Repeat the lines of the data that follow, please, starting at the first and stopping after the one with "at most two".

(Beginning of Exercise data)

Lemma run_orders inputs s : orders_since s (run E cfg inputs s).
Proof.
  revert s. induction inputs as [|i inputs IH]; intros s.
  - apply orders_since_refl. reflexivity.
  - cbn [run fold_left]. eapply orders_since_trans; [apply handle_orders|apply IH].
Qed.

End SentRuns.

(** X13.  One call of [check_trading_opportunities] sends at most two
    frames, and each is an order for the contract checked (an
    authenticated market IOC order on [futures.orders]). *)
Theorem X13_check_sends_at_most_two_orders
    (E : env) (cfg : config) (contract : string) (s : trader) :
  exists frames,
    sent (exec (check_trading_opportunities E cfg contract) s) = sent s ++ frames /\
    (length frames <= 2)%nat /\
    Forall (is_order_for contract) frames.
Proof.
  unfold exec.
  change (wp (check_trading_opportunities E cfg contract) s
    (fun _ s' => exists frames, sent s' = sent s ++ frames /\ (length frames <= 2)%nat /\
                                Forall (is_order_for contract) frames)).
  apply check_trading_opportunities_sent_wp. auto.
Qed.

(** X14.  Whatever arrives, from any state, the handlers of a run (of a
    ticker payload, of an interrupt, of the close of the socket) leave the
    frames already sent as they are, and every frame they send is an
    authenticated market order (price 0) with tif IOC on [futures.orders]:
    they never send a limit order, a subscription or an unsubscription.
    The pings of the heartbeat thread, which is no handler, are not
    concerned. *)
Theorem X14_handlers_send_only_market_ioc_orders
    (E : env) (cfg : config) (inputs : list input) (s : trader) :
  exists frames,
    sent (run E cfg inputs s) = sent s ++ frames /\
    forallb is_market_ioc_order frames = true.
Proof. exact (run_orders E cfg inputs s). Qed.

(** ** Opening the session *)

Section Open.

Variable E : env.
Variable cfg : config.

Lemma subscribe_subscribed channel payload auth s :
  exists r s',
    subscribe E cfg channel payload auth s = (r, s') /\
    subscribed channel payload auth s r s'.
Proof.
  unfold subscribed, subscribe, _request, ws_send, bind, now, logger, modify, get_self,
    ret, raise.
  cbn [fst snd]. proj_simpl.
  destruct (ws s) as [[|]|] eqn:Hws; cbn [fst snd]; proj_simpl.
  - eexists _, _. split; [reflexivity|].
    split; [unfold core; proj_simpl; rewrite Hws; reflexivity|].
    split; [reflexivity|]. eexists. split; [reflexivity|].
    split; [|destruct auth; reflexivity].
    destruct auth; unfold is_subscription, json_str_is, json_has; cbn;
      rewrite String.eqb_refl; reflexivity.
  - eexists _, _. split; [reflexivity|].
    split; [unfold core; proj_simpl; rewrite Hws; reflexivity|]. split; reflexivity.
  - eexists _, _. split; [reflexivity|].
    split; [unfold core; proj_simpl; rewrite Hws; reflexivity|]. split; reflexivity.
Qed.

Lemma subscribe_subscribed_wp channel payload auth s (Q : option unit -> trader -> Prop) :
  (forall r s', subscribed channel payload auth s r s' -> Q r s') ->
  wp (subscribe E cfg channel payload auth) s Q.
Proof.
  intros HQ. destruct (subscribe_subscribed channel payload auth s) as (r & s' & Heq & H).
  eapply wp_run; [exact Heq|]. apply HQ. exact H.
Qed.

(** The loop of [on_open] over the contracts. *)
Lemma subscribe_tickers_wp cs s (Q : option unit -> trader -> Prop) :
  (forall r s',
      core s' = core s ->
      match ws s with
      | Some true =>
          r = Some tt /\ exists subs, sent s' = sent s ++ subs /\
                                      Forall2 is_ticker_subscription cs subs
      | Some false => (r = None \/ cs = []) /\ sent s' = sent s
      | None => r = Some tt /\ sent s' = sent s
      end ->
      Q r s') ->
  wp (for_each (fun contract =>
                  bind (logger INFO (LogSubscribing contract))
                    (fun _ => subscribe E cfg "futures.tickers" (JList [JStr contract]) false))
               cs) s Q.
Proof.
  revert s Q. induction cs as [|c cs IH]; intros s Q HQ; cbn [for_each].
  - wp_steps. apply HQ; [reflexivity|].
    destruct (ws s) as [[|]|]; [|auto|auto].
    split; [reflexivity|]. exists []. rewrite app_nil_r. split; [reflexivity|constructor].
  - wp_steps. apply subscribe_subscribed_wp. intros r s1 [Hc1 Hm1]. proj_simpl.
    assert (ws s1 = ws s) as Hws1 by core_tac.
    destruct (ws s) as [[|]|] eqn:Hws.
    + destruct Hm1 as [-> (frame & Hsent & Hsub & Hpay)].
      apply IH. intros r' s' Hc' Hm'. rewrite Hws1 in Hm'.
      destruct Hm' as [-> (subs & Hsent' & HF)].
      apply HQ; [core_tac|]. split; [reflexivity|]. exists (frame :: subs).
      split; [rewrite Hsent', Hsent, <- app_assoc; reflexivity|].
      constructor; [split; assumption|exact HF].
    + destruct Hm1 as [-> Hsent]. apply HQ; [core_tac|]. auto.
    + destruct Hm1 as [-> Hsent].
      apply IH. intros r' s' Hc' Hm'. rewrite Hws1 in Hm'.
      destruct Hm' as [-> Hsent']. apply HQ; [core_tac|]. split; [reflexivity|congruence].
Qed.

Lemma on_open_outcome s :
  let s' := exec (on_open E cfg) s in
  current_position s' = current_position s /\ trade_count s' = trade_count s /\
  completed_trades s' = completed_trades s /\ tickers s' = tickers s /\
  match ws s with
  | Some true =>
      fst (on_open E cfg s) = Some tt /\ is_running s' = true /\
      exists subs orders usertrades,
        sent s' = sent s ++ subs ++ [orders; usertrades] /\
        Forall2 is_ticker_subscription (contracts cfg) subs /\
        is_subscription "futures.orders" true orders = true /\
        is_subscription "futures.usertrades" true usertrades = true
  | Some false =>
      fst (on_open E cfg s) = None /\ is_running s' = is_running s /\ sent s' = sent s
  | None =>
      fst (on_open E cfg s) = Some tt /\ is_running s' = true /\ sent s' = sent s
  end.
Proof.
  intros s'. subst s'. unfold exec.
  change (wp (on_open E cfg) s
    (fun r s' =>
       current_position s' = current_position s /\ trade_count s' = trade_count s /\
       completed_trades s' = completed_trades s /\ tickers s' = tickers s /\
       match ws s with
       | Some true =>
           r = Some tt /\ is_running s' = true /\
           exists subs orders usertrades,
             sent s' = sent s ++ subs ++ [orders; usertrades] /\
             Forall2 is_ticker_subscription (contracts cfg) subs /\
             is_subscription "futures.orders" true orders = true /\
             is_subscription "futures.usertrades" true usertrades = true
       | Some false => r = None /\ is_running s' = is_running s /\ sent s' = sent s
       | None => r = Some tt /\ is_running s' = true /\ sent s' = sent s
       end)).
  unfold on_open. wp_steps. apply subscribe_tickers_wp. intros r1 s1 Hc1 Hm1. proj_simpl.
  assert (ws s1 = ws s) as Hws1 by core_tac.
  assert (current_position s1 = current_position s /\ trade_count s1 = trade_count s /\
          completed_trades s1 = completed_trades s /\ tickers s1 = tickers s /\
          is_running s1 = is_running s) as (K1 & K2 & K3 & K4 & K5).
  { apply core_fields in Hc1. proj_simpl. tauto. }
  destruct (ws s) as [[|]|] eqn:Hws.
  - destruct Hm1 as [-> (subs & Hsent1 & HF)].
    wp_step. apply subscribe_subscribed_wp. intros r2 s2 [Hc2 Hm2]. rewrite Hws1 in Hm2.
    destruct Hm2 as [-> (f2 & Hsent2 & Hsub2 & _)].
    assert (ws s2 = Some true) as Hws2 by (rewrite <- Hws1; core_tac).
    wp_step. apply subscribe_subscribed_wp. intros r3 s3 [Hc3 Hm3]. rewrite Hws2 in Hm3.
    destruct Hm3 as [-> (f3 & Hsent3 & Hsub3 & _)].
    wp_steps. proj_simpl.
    apply core_fields in Hc2, Hc3.
    destruct Hc2 as (A1 & A2 & A3 & _ & _ & A4 & _).
    destruct Hc3 as (B1 & B2 & B3 & _ & _ & B4 & _).
    rewrite B1, B2, B3, B4, A1, A2, A3, A4.
    repeat (split; [first [assumption|reflexivity]|]).
    exists subs, f2, f3. rewrite Hsent3, Hsent2, Hsent1, <- !app_assoc. auto.
  - destruct Hm1 as [[->|Hnil] Hsent1].
    + repeat (split; [first [assumption|reflexivity]|]). exact Hsent1.
    + destruct r1 as [[]|]; [|repeat (split; [first [assumption|reflexivity]|]); exact Hsent1].
      wp_step. apply subscribe_subscribed_wp. intros r2 s2 [Hc2 Hm2]. rewrite Hws1 in Hm2.
      destruct Hm2 as [-> Hsent2].
      apply core_fields in Hc2. destruct Hc2 as (A1 & A2 & A3 & A5 & _ & A4 & _).
      rewrite A1, A2, A3, A4, A5, Hsent2.
      repeat (split; [first [assumption|reflexivity]|]). exact Hsent1.
  - destruct Hm1 as [-> Hsent1].
    wp_step. apply subscribe_subscribed_wp. intros r2 s2 [Hc2 Hm2]. rewrite Hws1 in Hm2.
    destruct Hm2 as [-> Hsent2].
    assert (ws s2 = None) as Hws2 by (rewrite <- Hws1; core_tac).
    wp_step. apply subscribe_subscribed_wp. intros r3 s3 [Hc3 Hm3]. rewrite Hws2 in Hm3.
    destruct Hm3 as [-> Hsent3].
    wp_steps. proj_simpl.
    apply core_fields in Hc2, Hc3.
    destruct Hc2 as (A1 & A2 & A3 & _ & _ & A4 & _).
    destruct Hc3 as (B1 & B2 & B3 & _ & _ & B4 & _).
    rewrite B1, B2, B3, B4, A1, A2, A3, A4, Hsent3, Hsent2.
    repeat (split; [first [assumption|reflexivity]|]). exact Hsent1.
Qed.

(End of Exercise data)

◆ **Exercise output**
Lemma run_orders inputs s : orders_since s (run E cfg inputs s).
Proof.
  revert s. induction inputs as [|i inputs IH]; intros s.
  - apply orders_since_refl. reflexivity.
  - cbn [run fold_left]. eapply orders_since_trans; [apply handle_orders|apply IH].
Qed.

End SentRuns.

(** X13.  One call of [check_trading_opportunities] sends at most two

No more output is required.